Мать действительно не верила мне. Я видела это по ее глазам. Впрочем, недоверия своего она и не прятала. И в этот момент волна ненависти, горечи и тоски обрушилась на меня. Никогда еще родная мать не была мне так ненавистна и отвратительна. И я не стеснялась своих черных чувств. Ведь она не верит мне! Она предпочитает исказить мои слова в угоду мужчине, в браке с которым не прожила и года. Ее волнует только Таттертон… этот омерзительный красавец, кичащийся своим богатством, двуличный, похотливый мужик…
Вдруг я иначе взглянула на мать. Трезво и даже цинично. Конечно, все ясно как Божий день. Она ни за что не рискнет своим статусом хозяйки Фартинггейла. Что с того, что она вынудила Таттертона подписать брачный контракт, по условиям которого в случае развода ей причитается половина состояния? С его деньгами, но без его имени она будет ничто. НИЧТО! Если мать выберет меня, поверит мне и разойдется с Тони, она навсегда утратит блага и привилегии, которые дает ей звучное имя миссис Таттертон. Не будет больше светских приемов, балов, банкетов, лучшие бостонские салоны закроют перед ней двери, светское общество отторгнет ее, и она вернется к тому, с чего начинала: станет обычной женщиной, бывшей техасской девчонкой, темной и дикой, которой дозволяется только со стороны смотреть на красивую жизнь аристократии.
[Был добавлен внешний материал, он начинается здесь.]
Lemma run_on_node_match g root m :
  Matcher_match fully_connected_m g root = Some m → this_run_on_node root g = this_callback m g.
Proof. intros Hm. by rewrite run_on_node_eq, Hm. Qed.
End Outcome.


Lemma std_count_if_filter {A} (pred : A → bool) (l : list A) :
  std_count_if pred l = Z.of_nat (length (filter (λ x, pred x = true) l)).
Proof.
  unfold std_count_if.
  assert (∀ acc, foldl (λ n x, if pred x then (n + 1)%Z else n) acc l =
                 (acc + Z.of_nat (length (filter (λ x, pred x = true) l)))%Z) as H.
  { induction l as [|x l IH]; intros acc; cbn [foldl].
    - cbn. lia.
    - rewrite IH. rewrite filter_cons. destruct (pred x) eqn:E.
      + rewrite decide_True by done. cbn [length]. lia.
      + rewrite decide_False by done. lia. }
  rewrite H. lia.
Qed.

Lemma is_grouped_spec (scale_shape : Shape) :
  is_grouped scale_shape = true ↔
  (1 < length (filter (λ d : N, (1 < d)%N) scale_shape))%nat.
Proof.
  unfold is_grouped. rewrite bool_decide_eq_true, std_count_if_filter.
  assert (filter (λ x : N, bool_decide (1 < x) = true) scale_shape =
          filter (λ d : N, (1 < d)%N) scale_shape) as ->.
  { apply list_filter_iff. intros x. apply bool_decide_eq_true. }
  lia.
Qed.

Lemma int32_wrap_small z : (0 ≤ z < 2 ^ 31)%Z → int32_wrap z = z.
Proof.
  intros H. unfold int32_wrap. rewrite Z.mod_small; lia.
Qed.

Lemma std_swap_iota r :
  (2 ≤ r)%nat → (Z.of_nat r ≤ 2 ^ 31)%Z →
  std_swap (std_iota r) (r - 1) (r - 2) = swap_last_two r.
Proof.
  intros Hr Hb. destruct r as [|[|k]]; [lia..|].
  unfold std_swap, std_iota, swap_last_two.
  replace (S (S k) - 1)%nat with (S k) by lia.
  replace (S (S k) - 2)%nat with k by lia.
  replace (S (S k)) with (k + 2)%nat by lia.
  rewrite seq_app, fmap_app. cbn [seq fmap list_fmap]. rewrite Nat.add_0_l.
  set (pre := (λ i, int32_wrap (Z.of_nat i)) <$> seq 0 k).
  assert (Hl : length pre = k) by (unfold pre; by rewrite length_fmap, length_seq).
  assert (pre = Z.of_nat <$> seq 0 k) as Hpre.
  { unfold pre. apply list_fmap_ext. intros i x Hx.
    apply lookup_seq in Hx as [-> ?]. apply int32_wrap_small. lia. }
  rewrite !int32_wrap_small by lia.
  rewrite (lookup_app_r pre) by lia. rewrite (lookup_app_r pre) by lia.
  rewrite Hl. replace (S k - k)%nat with 1%nat by lia. rewrite Nat.sub_diag. cbn.
  rewrite (insert_app_r_alt pre) by lia. rewrite Hl.
  replace (S k - k)%nat with 1%nat by lia. cbn.
  rewrite (insert_app_r_alt pre) by lia. rewrite Hl, Nat.sub_diag. cbn.
  by rewrite Hpre.
Qed.

Lemma wrap_type_mismatch id ty args pred g v m n :
  node_at g (get_node_shared_ptr v) = Some n → type_info n ≠ ty →
  match_value (wrap_type id ty args pred) g v m = None.
Proof. intros Hn Hty. cbn. rewrite Hn. by rewrite decide_False. Qed.

Lemma wrap_type_dead id ty args pred g v m :
  node_at g (get_node_shared_ptr v) = None →
  match_value (wrap_type id ty args pred) g v m = None.
Proof. intros Hn. cbn. by rewrite Hn. Qed.

Lemma mul_m_on_other g v m n :
  node_at g (get_node_shared_ptr v) = Some n → type_info n ≠ Multiply →
  match_value mul_m g v m = None.
Proof.
  intros Hn Hty. cbn [mul_m Or match_value first_match].
  unfold mul_with_sub_m, mul_no_sub_m.
  by rewrite !(wrap_type_mismatch _ _ _ _ _ _ _ _ Hn Hty).
Qed.

Lemma weights_input_m_on_constant g v m n :
  node_at g (get_node_shared_ptr v) = Some n → type_info n = Constant →
  match_value weights_input_m g v m = None ∧ match_value transpose_input g v m = None.
Proof.
  intros Hn Hty.
  assert (type_info n ≠ Reshape) by (by rewrite Hty).
  assert (type_info n ≠ Transpose) by (by rewrite Hty).
  assert (type_info n ≠ Multiply) by (by rewrite Hty).
  cbn [weights_input_m transpose_input Or match_value first_match].
  unfold reshape_m, transpose_m.
  rewrite !(wrap_type_mismatch _ Reshape _ _ _ _ _ _ Hn) by done.
  rewrite !(wrap_type_mismatch _ Transpose _ _ _ _ _ _ Hn) by done.
  by rewrite !(mul_m_on_other _ _ _ _ Hn).
Qed.

Lemma weights_input_m_on_transposed_constant g x c tc m nc :
  transposed_by g x c tc → node_at g c = Some nc → type_info nc = Constant →
  match_value weights_input_m g (output0 x) m = None.
Proof.
  intros (n & Hn & Hop & Hin) Hnc Htc.
  assert (type_info n = Transpose) as Hty by (unfold type_info; by rewrite Hop).
  assert (type_info n ≠ Reshape) by (by rewrite Hty).
  assert (type_info n ≠ Multiply) by (by rewrite Hty).
  cbn [weights_input_m Or match_value first_match].
  unfold reshape_m.
  rewrite (wrap_type_mismatch _ Reshape _ _ _ (output0 x) _ _ Hn) by done.
  rewrite (mul_m_on_other _ (output0 x) _ _ Hn) by done.
  unfold transpose_m. cbn [wrap_type match_value]. cbn [output0 get_node_shared_ptr].
  rewrite Hn, decide_True by done. cbn [no_predicate]. rewrite Hin.
  cbn [match_arguments].
  by rewrite (proj2 (weights_input_m_on_constant g (output0 c) _ nc Hnc Htc)).
Qed.

Lemma reshape_const_to_2d_bad ht gr g p n et s d :
  node_at g p = Some n → op n = a_Constant et s d → rank_2_or_3 g p = false →
  reshape_const_to_2d ht gr p g = Raise (assertion_failed "current_shape.size() == 3").
Proof.
  intros Hn Hop. unfold rank_2_or_3. rewrite (shape_of_Constant _ _ _ _ _ _ Hn Hop).
  intros [H2 H3]%orb_false_iff. apply bool_decide_eq_false in H2, H3.
  unfold reshape_const_to_2d.
  mstep ltac:(unfold dynamic_pointer_cast, ask; rewrite Hn; unfold type_info;
              rewrite Hop; reflexivity).
  mstep ltac:(unfold Constant_get_shape, ask, bind; rewrite Hn; cbn; rewrite Hop;
              reflexivity).
  rewrite decide_False by done. rewrite bool_decide_eq_false_2 by done.
  reflexivity.
Qed.

Lemma reshape_const_to_2d_not_constant ht gr g p n :
  node_at g p = Some n → type_info n ≠ Constant →
  reshape_const_to_2d ht gr p g = Raise (assertion_failed "constant != nullptr").
Proof.
  intros Hn Hty. unfold reshape_const_to_2d.
  rewrite (bind_Ok _ _ _ _ _ (dynamic_pointer_cast_run _ _ _)).
  by rewrite Hn, decide_False.
Qed.

Section Raising.
Variable transformation_callback : Graph → nat → bool.
Variable validate_and_infer_types : Graph → operator → list Output → list Tensor.

Abbreviation this_callback := (callback transformation_callback validate_and_infer_types).
Abbreviation this_run_on_node := (run_on_node transformation_callback validate_and_infer_types).
Abbreviation this_build_fused_node := (build_fused_node validate_and_infer_types).

Lemma build_fused_node_raises g root m ht gr :
  match_facts g root m → canonicalizable g m = false →
  this_build_fused_node m root ht gr g = Raise (assertion_failed "current_shape.size() == 3").
Proof.
  intros [Hroot (old & data_v & b_v & Hold & Hty & Hin & Hdata)
          (w & Hw & Hwt & _) _ (s & Hs & Hst & _) Hzp _ _] Hcan.
  unfold canonicalizable in Hcan. rewrite Hs, Hw in Hcan.
  apply has_type_Constant in Hwt as (nw & etw & sw & dw & Hnw & Hopw).
  apply has_type_Constant in Hst as (ns & ets & ss & ds & Hns & Hops).
  unfold build_fused_node.
  mstep ltac:(unfold get_input_node_shared_ptr, ask, bind; rewrite Hold; cbn;
              rewrite Hin; reflexivity).
  mstep ltac:(by apply at_run).
  destruct (rank_2_or_3 g (get_node_shared_ptr s)) eqn:Hrs; last first.
  { apply bind_Raise. by eapply reshape_const_to_2d_bad. }
  destruct (reshape_const_to_2d_canonical ht gr g _ _ _ _ _ Hns Hops
              (rank_2_or_3_Constant _ _ _ _ _ _ Hns Hops Hrs))
    as (cs & g1 & Hr1 & Hg1 & _).
  mstep ltac:(exact Hr1). cbn [andb] in Hcan.
  destruct (count (get_pattern_value_map m) subtract_m).
  - destruct Hzp as (z & Hz & Hzt & _). rewrite Hz in Hcan.
    apply has_type_Constant in Hzt as (nz & etz & sz & dz & Hnz & Hopz).
    pose proof (grows_node_at _ _ _ _ Hg1 Hnz) as Hnz1.
    destruct (rank_2_or_3 g (get_node_shared_ptr z)) eqn:Hrz.
    + rewrite andb_true_r in Hcan.
      destruct (reshape_const_to_2d_canonical ht gr g1 _ _ _ _ _ Hnz1 Hopz
                  (rank_2_or_3_Constant _ _ _ _ _ _ Hnz Hopz Hrz))
        as (cz & g2 & Hr2 & Hg2 & _).
      mstep ltac:(mstep ltac:(by apply at_run); mstep ltac:(exact Hr2); reflexivity).
      mstep ltac:(by apply at_run).
      apply bind_Raise. eapply reshape_const_to_2d_bad; [|exact Hopw|].
      * eapply grows_node_at; [|exact Hnw]. eauto using grows_trans.
      * rewrite (rank_2_or_3_grows g) by
          (eauto using grows_trans, node_at_lt). done.
    + apply bind_Raise. mstep ltac:(by apply at_run).
      apply bind_Raise. eapply reshape_const_to_2d_bad; [exact Hnz1|exact Hopz|].
      rewrite (rank_2_or_3_grows g) by (eauto using node_at_lt). done.
  - rewrite andb_true_r in Hcan.
    mstep ltac:(reflexivity). mstep ltac:(by apply at_run).
    apply bind_Raise. eapply reshape_const_to_2d_bad; [|exact Hopw|].
    + eapply grows_node_at; [|exact Hnw]. done.
    + rewrite (rank_2_or_3_grows g) by (eauto using node_at_lt). done.
Qed.

Lemma callback_raises g root m :
  well_formed g = true → match_facts g root m →
  transformation_callback g root = false → canonicalizable g m = false →
  this_callback m g = Raise (assertion_failed "current_shape.size() == 3").
Proof.
  intros Hwf Hmf Hveto Hcan.
  pose proof Hmf as [_ _ _ _ (s0 & Hs0 & Hst0 & Hsc0) _ _ _].
  destruct (scale_value_shape _ _ Hwf Hst0 Hsc0)
    as (ns & ets & ss & ds & Hns & Hops & Hshape & Hshape0).
  rewrite (callback_prefix _ _ _ _ _ _ _ Hmf Hveto Hs0 Hshape).
  apply bind_Raise. by apply build_fused_node_raises.
Qed.
End Raising.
И как бы я ни желала маме счастья — а я хотела, чтобы она была счастлива, потому что в глубине сердца по-прежнему беззаветно любила ее, — как бы ни понимала, что такой мужчина, как Тони, жизненно необходим ей, не могла отринуть трагедию, в которую вовлек меня отчим. Не могла простить его, забыть. Даже ради матери. И я предприняла последнюю попытку докричаться до нее.
— Мама, я говорю тебе чистую правду.
— Ей-Богу, Ли, твоя версия уж больно неправдоподобна. Неужели ты думаешь, что я приму на веру такую ахинею?
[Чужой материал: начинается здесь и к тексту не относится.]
(** The active preset haiku.txt is saved with the text typed into the
    editor. *)
Lemma saved_preset_reaches_disk_and_generator_witness :
  let w' := _save_preset haiku_active in
  PromptManager.lookup_entry (preset_dir w') "haiku.txt"
  = Some "Write a haiku about {user_prompt}."
  ∧ system_prompt_editor_dirty w' = false
  ∧ current_system_prompt_content w' = "Write a haiku about {user_prompt}.".
Proof.
  intros w'.
  destruct (saved_preset_reaches_disk_and_generator haiku_active "haiku.txt"
              [("haiku.txt", "Write a haiku."); ("default.txt", "Follow the examples.")])
    as (H1 & _ & H2 & _ & _ & _ & H3);
    [reflexivity | reflexivity | reflexivity
     | apply (bool_decide_unpack _); vm_compute; exact I |].
  split; [exact H1 |]. split; [exact H2 | exact H3].
Defined.

Lemma save_as_directory (u : user) (w : window) :
  let name := basename (getSaveFileName u) in
  let content := py_strip (toPlainText (system_prompt_editor w)) in
  prompt_state (_save_preset_as u w)
  = (active_system_prompt_file w, current_system_prompt_content w, config w,
     config_store w,
     if truthy (getSaveFileName u)
        && negb (String.eqb (py_lower name)
                   (py_lower PromptManager.DEFAULT_PROMPT_NAME))
     then (PromptManager.save_prompt_text (preset_dir w) name content).1.2
     else preset_dir w).
Proof.
  unfold _save_preset_as.
  destruct (truthy (getSaveFileName u)); [| done]. simpl.
  destruct (String.eqb _ _); simpl; [by destruct w |].
  destruct (PromptManager.save_prompt_text _ _ _) as [[saved dir] shown]. simpl.
  set (w1 := set_log _ (set_preset_dir dir w)).
  assert (H1 : prompt_state w1
               = (active_system_prompt_file w, current_system_prompt_content w,
                  config w, config_store w, dir))
    by (subst w1; by destruct w).
  clearbody w1. destruct saved; [| rewrite <- H1; by destruct w1].
  set (w2 := set_status_bar _ w1).
  assert (H2 : prompt_state w2 = prompt_state w1) by (subst w2; by destruct w1).
  clearbody w2. rewrite <- H1, <- H2.
  destruct (update_list_frame w2) as [Hstate _].
  destruct (findItem _ _) as [row |]; [| done].
  by destruct (setCurrentRow_frame u row (_update_preset_list w2)) as [-> _].
Qed.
— Представь, я думала, что ты просто поверишь мне, а не ему. Он же безумец, мама! Маньяк.
— Тони сказал, что ты из кожи лезла, чтобы возбудить его и склонить к сожительству, а когда ничего не помогло, ты… ты предала меня. Выдала, сколько мне лет, — как всегда не слыша собеседника, произнесла она. Во взгляде ее сейчас было больше горечи и обиды, нежели гнева.
— Нет, мама, нет… просто я…
— Как же ты могла, а, Ли? Ведь никому я так не доверяла, как тебе, дорогой своей девочке, родной дочери.
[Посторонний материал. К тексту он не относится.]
(* ===================================================================== *)
(** * 23. Committed effects of the operations                            *)
(* ===================================================================== *)

Lemma modify_same_store (f : World -> World) :
  (forall w, db (f w) = db w /\ txn (f w) = txn w) ->
  preserves same_store (modify f).
Proof. intros Hf w. exact (Hf w). Qed.

Lemma clam_scanFile_same_store (p : string) :
  preserves same_store (clam_scanFile p).
Proof.
  intros w. unfold clam_scanFile. cbn [clamd set_scans].
  destruct (clamd w) as [|[inf vs ms|m] rest]; split; reflexivity.
Qed.

Ltac preserves_store :=
  repeat first
    [ apply (preserves_ret same_store)
    | apply (preserves_throw same_store)
    | apply (preserves_lift same_store)
    | apply (preserves_get_world same_store)
    | apply io_same_store
    | apply uuidv4_same_store
    | apply clam_scanFile_same_store
    | (apply modify_same_store; intros ?; split; reflexivity)
    | (apply (preserves_bind same_store); [|intros ?])
    | (apply (preserves_try_catch same_store); [|intros ?])
    | match goal with
      | |- preserves _ (if ?b then _ else _) => destruct b
      | |- preserves _ (match ?x with _ => _ end) => destruct x
      | |- preserves _ (let '(_, _) := ?x in _) => destruct x
      end ].

Lemma fileExists_same_store (name : string) :
  preserves same_store (fileExists name).
Proof. unfold fileExists, fs_access. preserves_store. Qed.

Lemma initScanner_same_store : preserves same_store initScanner.
Proof. unfold initScanner, doInitScanner. preserves_store. Qed.

Lemma scanFile_same_store (p : string) : preserves same_store (scanFile p).
Proof.
  unfold scanFile. preserves_store.
Qed.

Lemma first_row_same_store {R} (rows : list R) :
  preserves same_store (first_row rows).
Proof. unfold first_row. preserves_store. Qed.

Section ServiceEvents.
Context (P : DbEvent -> Prop) (jid : string).

Lemma createJob_evolves (input : CreateJobInput.t) :
  (forall id, P (EvInsertJob id)) ->
  evolves (Lang P jid 0) (createJob input).
Proof.
  intros HP. unfold createJob.
  apply (evolves_bind P jid 0 0); [apply evolves_pure, uuidv4_same_store|].
  intros id. apply (evolves_bind P jid 0 0).
  - apply (evolves_query P jid _ (EvInsertJob id)); [apply HP|].
    intros t d rows d' E.
    destruct (sql_insert_job_rows _ _ _ _ _ _ _ _ _ _ _ _ E)
      as (row & -> & _).
    right. econstructor. exact E.
  - intros rows. apply evolves_pure. preserves_store.
    apply first_row_same_store.
Qed.

Lemma updateJobStatus_evolves (id : string) (status : JobStatus)
      (errorMessage : option string) :
  P (EvUpdate id status errorMessage) ->
  evolves (Lang P jid
             (if is_processing_of jid (EvUpdate id status errorMessage)
              then 1 else 0))
          (updateJobStatus id status errorMessage).
Proof.
  intros HP. unfold updateJobStatus.
  eapply evolves_mono;
    [|apply (evolves_bind P jid
               (if is_processing_of jid (EvUpdate id status errorMessage)
                then 1 else 0) 0)].
  - rewrite Nat.add_0_r. reflexivity.
  - apply (evolves_query P jid _ (EvUpdate id status errorMessage));
      [exact HP|].
    intros t d rows d' E.
    destruct (sql_update_job_rows _ _ _ _ _ _ E)
      as [(_ & -> & _) | (old & _ & Hrows & _)]; [left; reflexivity|].
    cbv zeta in Hrows. subst rows. right. econstructor. exact E.
  - intros rows. apply evolves_pure. preserves_store.
    apply first_row_same_store.
Qed.

Lemma saveScanResult_evolves (id : string) (resultData : ResultData.t) :
  P (EvInsertResult id) ->
  evolves (Lang P jid 0) (saveScanResult id resultData).
Proof.
  intros HP. unfold saveScanResult.
  apply (evolves_bind P jid 0 0); [apply evolves_pure, uuidv4_same_store|].
  intros rid. apply (evolves_bind P jid 0 0).
  - apply (evolves_query P jid _ (EvInsertResult id)); [apply HP|].
    intros t d rows d' E.
    destruct (sql_insert_scan_result_rows _ _ _ _ _ _ _ _ _ _ _ _ _ _ E)
      as (row & -> & _).
    right. econstructor. exact E.
  - intros rows. apply evolves_pure. preserves_store.
    apply first_row_same_store.
Qed.

Lemma completeJobWithResult_evolves (id : string) (sr : Completion.t) :
  P (EvComplete id) ->
  evolves (Lang P jid 0) (completeJobWithResult id sr).
Proof.
  intros HP w Hw.
  destruct (completeJobWithResult_spec id sr w Hw) as (Ht & _ & Hcases).
  split; [assumption|].
  destruct Hcases as [(e & _ & Hd) | (_ & rid & row1 & d1 & row2 & E1 & E2)].
  - exists []. split; [apply Lang_nil|]. rewrite Hd. constructor.
  - exists [EvComplete id]. split.
    + apply (Lang_single P jid (EvComplete id) HP).
    + econstructor; [|constructor]. econstructor; eassumption.
Qed.

Lemma processScanJob_evolves (job : BullJob) :
  op_events_ok P (OpProcessScanJob job) ->
  evolves (Lang P jid (requests_processing jid (OpProcessScanJob job)))
          (processScanJob job).
Proof.
  intros (HP1 & HP2 & HP3). unfold processScanJob.
  cbn [requests_processing].
  set (id := ScanJobPayload.jobId (bj_data job)) in *.
  set (n := if String.eqb id jid then 1%nat else 0%nat).
  eapply evolves_mono; [|apply (evolves_try_catch P jid n 0)].
  - rewrite Nat.add_0_r. reflexivity.
  - eapply evolves_mono; [|apply (evolves_bind P jid n 0)].
    + rewrite Nat.add_0_r. reflexivity.
    + apply (updateJobStatus_evolves id PROCESSING None HP1).
    + intros _. apply (evolves_bind P jid 0 0);
        [apply evolves_pure, fileExists_same_store|].
      intros fe. destruct (negb fe);
        [apply evolves_pure; preserves_store|].
      apply (evolves_bind P jid 0 0);
        [apply evolves_pure, initScanner_same_store|].
      intros _. apply (evolves_bind P jid 0 0);
        [apply evolves_pure, scanFile_same_store|].
      intros sr. apply completeJobWithResult_evolves. exact HP3.
  - intros e. apply (evolves_bind P jid 0 0).
    + apply (updateJobStatus_evolves id FAILED (Some (message_of e))).
      apply HP2.
    + intros _. apply evolves_pure. preserves_store.
Qed.

Lemma run_op_evolves (op : Op) (w : World) :
  op_events_ok P op -> txn w = None ->
  txn (run_op op w) = None /\
  exists tr, Lang P jid (requests_processing jid op) tr /\
             db_steps tr (db w) (db (run_op op w)).
Proof.
  intros HP Hw. destruct op as [input|id status m|id sr|id rd|job|t s f c];
    cbn [run_op requests_processing].
  - exact (createJob_evolves input HP w Hw).
  - destruct (updateJobStatus_evolves id status m HP w Hw)
      as (Ht & tr & HL & Hs).
    split; [assumption|]. exists tr. split; [|assumption].
    destruct status; exact HL.
  - exact (completeJobWithResult_evolves id sr HP w Hw).
  - exact (saveScanResult_evolves id rd HP w Hw).
  - exact (processScanJob_evolves job HP w Hw).
  - split; [exact Hw|]. exists []. split; [apply Lang_nil | constructor].
Qed.

Lemma run_ops_evolves (ops : list Op) (w : World) :
  Forall (op_events_ok P) ops -> txn w = None ->
  txn (run_ops ops w) = None /\
  exists tr, Lang P jid (processing_requests jid ops) tr /\
             db_steps tr (db w) (db (run_ops ops w)).
Proof.
  intros HF. revert w. induction HF as [|op ops Hop _ IH]; intros w Hw.
  - split; [exact Hw|]. exists []. split; [apply Lang_nil | constructor].
  - cbn [run_ops List.fold_left processing_requests List.fold_right].
    destruct (run_op_evolves op w Hop Hw) as (Ht & tr1 & HL1 & Hs1).
    destruct (IH _ Ht) as (Ht2 & tr2 & HL2 & Hs2).
    split; [exact Ht2|]. exists (tr1 ++ tr2).
    split; [now apply Lang_app | eapply db_steps_app; eassumption].
Qed.
End ServiceEvents.

(* ===================================================================== *)
(** * 24. The attempts counter                                           *)
(* ===================================================================== *)

Lemma all_events_accepted (ops : list Op) :
  Forall (op_events_ok (fun _ => True)) ops.
Proof.
  apply List.Forall_forall. intros op _.
  destruct op; cbn; auto.
Qed.

(** C1, as stated, fails: after creation and four transitions into
    [processing] (each sets the status the worker sets) the job has
    [attempts = 4] with [max_attempts = 3]. *)
Lemma attempts_exceed_max_counterexample :
  let w := run_ops [OpCreateJob sample_input;
                    OpUpdateJobStatus "job-1" PROCESSING None;
                    OpUpdateJobStatus "job-1" PROCESSING None;
                    OpUpdateJobStatus "job-1" PROCESSING None;
                    OpUpdateJobStatus "job-1" PROCESSING None]
                   sample_world in
  option_map JobRow.attempts (jobs (db w) !! "job-1") = Some 4 /\
  option_map JobRow.max_attempts (jobs (db w) !! "job-1") = Some 3 /\
  ~ attempts_invariant (db w).
Proof.
  intros w. split; [vm_compute; reflexivity|].
  split; [vm_compute; reflexivity|].
  intros H. pose proof (H "job-1") as H1.
  destruct (jobs (db w) !! "job-1") as [r|] eqn:E; vm_compute in E;
    [|discriminate].
  injection E as <-. specialize (H1 _ eq_refl). vm_compute in H1.
  apply H1. reflexivity.
Qed.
— Мама, да он сам обо всем знал! Он давно знает, сколько тебе лет. И, кстати, ему это безразлично.
Мать печально покачала головой:
— Да, милая, пора тебе учиться владеть собой. И я была когда-то юной девицей. И я знаю, каково спорить со своим телом, со взрослеющей плотью. Ты быстро развиваешься. Может быть, даже немного опережаешь свои годы. Этой ночью ты поняла, что значит быть женщиной, ты узнала, какие страсти наполняют наше тело. Ничего удивительного, что чувственность заговорила в тебе… когда рядом такой молодой и красивый мужчина, как Тони, которому ты позировала обнаженной… Вероятно, в чем-то была не права и я. Не заметила вовремя, что ты созреваешь так рано. И тем не менее управлять своими романтическими грезами и чувственными фантазиями должна уметь каждая женщина. У тебя перед глазами, между прочим, прекрасный пример — я говорю о себе. Ты же видишь, как я управляю мужчинами, и собой в первую очередь. Никаких поблажек! Помни, что я предупреждала тебя о том, как следует вести себя порядочной девушке. Особенно если рядом мужчина. Уверена, пройдет несколько дней, ты успокоишься, все вернется на свои места. Тони, кстати, все понимает и нисколько не держит на тебя зла. Он чуткий, деликатный человек. Вот почему наш брачный союз удачен не в пример другим парам. — И мать ослепительно улыбнулась. — Ох, жду не дождусь, когда лягу в душистую горячую ванну, — протянула она.